===== Input data =====

(* ===== verification/UriSpec.v ===== *)
(** * URIs, parsed and joined

    The parser returns for every text, with a URI that its own validators accept
    ([uri_ok]; the grammar of RFC 3986 is in [UriGrammar]);
    joining a well-formed URI gives a text that parses to it again; and what the
    setters let through that the parser does not ([UriParse]). *)

From S2P Require Import Prelude Ctype HttpText Inet InetSpec UriParse.

(** ** Characters *)

Definition implies (P Q : byte -> bool) (c : byte) : bool := implb (P c) (Q c).

Lemma implies_spec P Q : forallb (implies P Q) all_bytes = true -> forall c, P c = true -> Q c = true.
Proof. intros H c Hc. pose proof (byte_forall _ H c) as Hi. unfold implies in Hi. by rewrite Hc in Hi. Qed.

Lemma alpha_scheme c : EVUTIL_ISALPHA_ c = true -> scheme_char c = true.
Proof. apply implies_spec. vm_compute. reflexivity. Qed.

Lemma xdigit_authority c : EVUTIL_ISXDIGIT_ c = true -> authority_char c = true.
Proof. apply implies_spec. vm_compute. reflexivity. Qed.

Lemma digit_authority c : EVUTIL_ISDIGIT_ c = true -> authority_char c = true.
Proof. apply implies_spec. vm_compute. reflexivity. Qed.

Definition not_at (c : byte) : bool := negb (bool_decide (c = AT)).
Definition info_char (c : byte) : bool := CHAR_IS_UNRESERVED c || is_subdelim c || bool_decide (c = COLON).

Lemma info_plain c : info_char c = true -> authority_char c = true /\ not_at c = true.
Proof. intros H. split; revert H; apply implies_spec; vm_compute; reflexivity. Qed.

Lemma xdigit_not_at c : EVUTIL_ISXDIGIT_ c = true -> not_at c = true.
Proof. apply implies_spec. vm_compute. reflexivity. Qed.

Definition name_char (c : byte) : bool := CHAR_IS_UNRESERVED c || is_subdelim c.
Definition not_colon (c : byte) : bool := negb (bool_decide (c = COLON)).

Lemma name_not_colon c : name_char c = true -> not_colon c = true.
Proof. apply implies_spec. vm_compute. reflexivity. Qed.

Lemma xdigit_not_colon c : EVUTIL_ISXDIGIT_ c = true -> not_colon c = true.
Proof. apply implies_spec. vm_compute. reflexivity. Qed.

Lemma scheme_ok_chars s : scheme_ok s = true -> forallb scheme_char s = true.
Proof. destruct s as [|c s]; [done|]. simpl. intros H. zb. by rewrite (alpha_scheme c). Qed.

Lemma scheme_no_colon s : scheme_ok s = true -> COLON ∉ s.
Proof.
  intros H%scheme_ok_chars Hin. rewrite forallb_forall in H. apply list_elem_of_In, H in Hin. by vm_compute in Hin.
Qed.

(** The tests of a hypothesis, with those on characters. *)
Ltac ub := zb; repeat match goal with
  | H : bool_decide _ = true |- _ => apply bool_decide_eq_true in H
  | H : bool_decide _ = false |- _ => apply bool_decide_eq_false in H
  end.

(** Lists that are read one or three characters at a time. *)
Lemma triple_ind (P : list byte -> Prop) :
  P [] ->
  (forall c t, P t -> (forall a b t', t = a :: b :: t' -> P t') -> P (c :: t)) ->
  forall l, P l.
Proof.
  intros H0 Hs l. remember (length l) as n eqn:E. revert l E. induction (lt_wf n) as [n _ IH]. intros l ->.
  destruct l as [|c t]; [done|]. apply Hs; [by eapply IH; [|done]; simpl; lia|].
  intros a b t' ->. by eapply IH; [|done]; simpl; lia.
Qed.

(** ** The authority *)

Lemma userinfo_chars s :
  userinfo_ok s = true -> forallb authority_char s = true /\ AT ∉ s.
Proof.
  intros H. assert (forallb (fun c => authority_char c && not_at c) s = true) as Hall.
  { revert H. induction s as [|c t IHt IHt'] using triple_ind; [done|]. cbn [userinfo_ok forallb].
    fold (info_char c). destruct (info_char c) eqn:Ec.
    - intros H%IHt. destruct (info_plain c Ec) as [-> ->]. done.
    - destruct t as [|a [|b t]]; [done..|]. intros H. ub. subst c. cbn [forallb].
      rewrite (xdigit_authority a), (xdigit_authority b), (xdigit_not_at a), (xdigit_not_at b) by done.
      by apply (IHt' a b t). }
  clear H. rewrite forallb_forall in Hall. split.
  - apply forallb_forall. intros c Hc%Hall. by zb.
  - intros Hin%list_elem_of_In%Hall. by vm_compute in Hin.
Qed.

Definition not_xdigit_next (rest : list byte) : Prop := EVUTIL_ISXDIGIT_ (next_char rest) = false.

Lemma regname_grows s rest : regname_ok s [] = true -> regname_ok s rest = true.
Proof.
  induction s as [|c t IHt IHt'] using triple_ind; [done|]. cbn [regname_ok]. case_match; [by apply IHt|].
  destruct t as [|a [|b t]]; simpl; rewrite ?andb_false_r; [done..|]. intros Hx. zb.
  repeat (apply andb_true_iff; split); try done. by apply (IHt' a b t).
Qed.

Lemma regname_alone s rest : not_xdigit_next rest -> regname_ok s rest = true -> regname_ok s [] = true.
Proof.
  unfold not_xdigit_next. intros Hr. induction s as [|c t IHt IHt'] using triple_ind; [done|]. cbn [regname_ok].
  case_match; [by apply IHt|]. destruct t as [|a [|b t]]; rewrite ?Hr; simpl; rewrite ?andb_false_r; [done..|].
  intros Hx. zb. repeat (apply andb_true_iff; split); try done. by apply (IHt' a b t).
Qed.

=====

■ Problem: Print, exactly as written, the first line of the records above and each line after it until the line with "joining a well-formed", which is printed too.

■ Result of this task:
(* ===== verification/UriSpec.v ===== *)
(** * URIs, parsed and joined

    The parser returns for every text, with a URI that its own validators accept
    ([uri_ok]; the grammar of RFC 3986 is in [UriGrammar]);
    joining a well-formed URI gives a text that parses to it again; and what the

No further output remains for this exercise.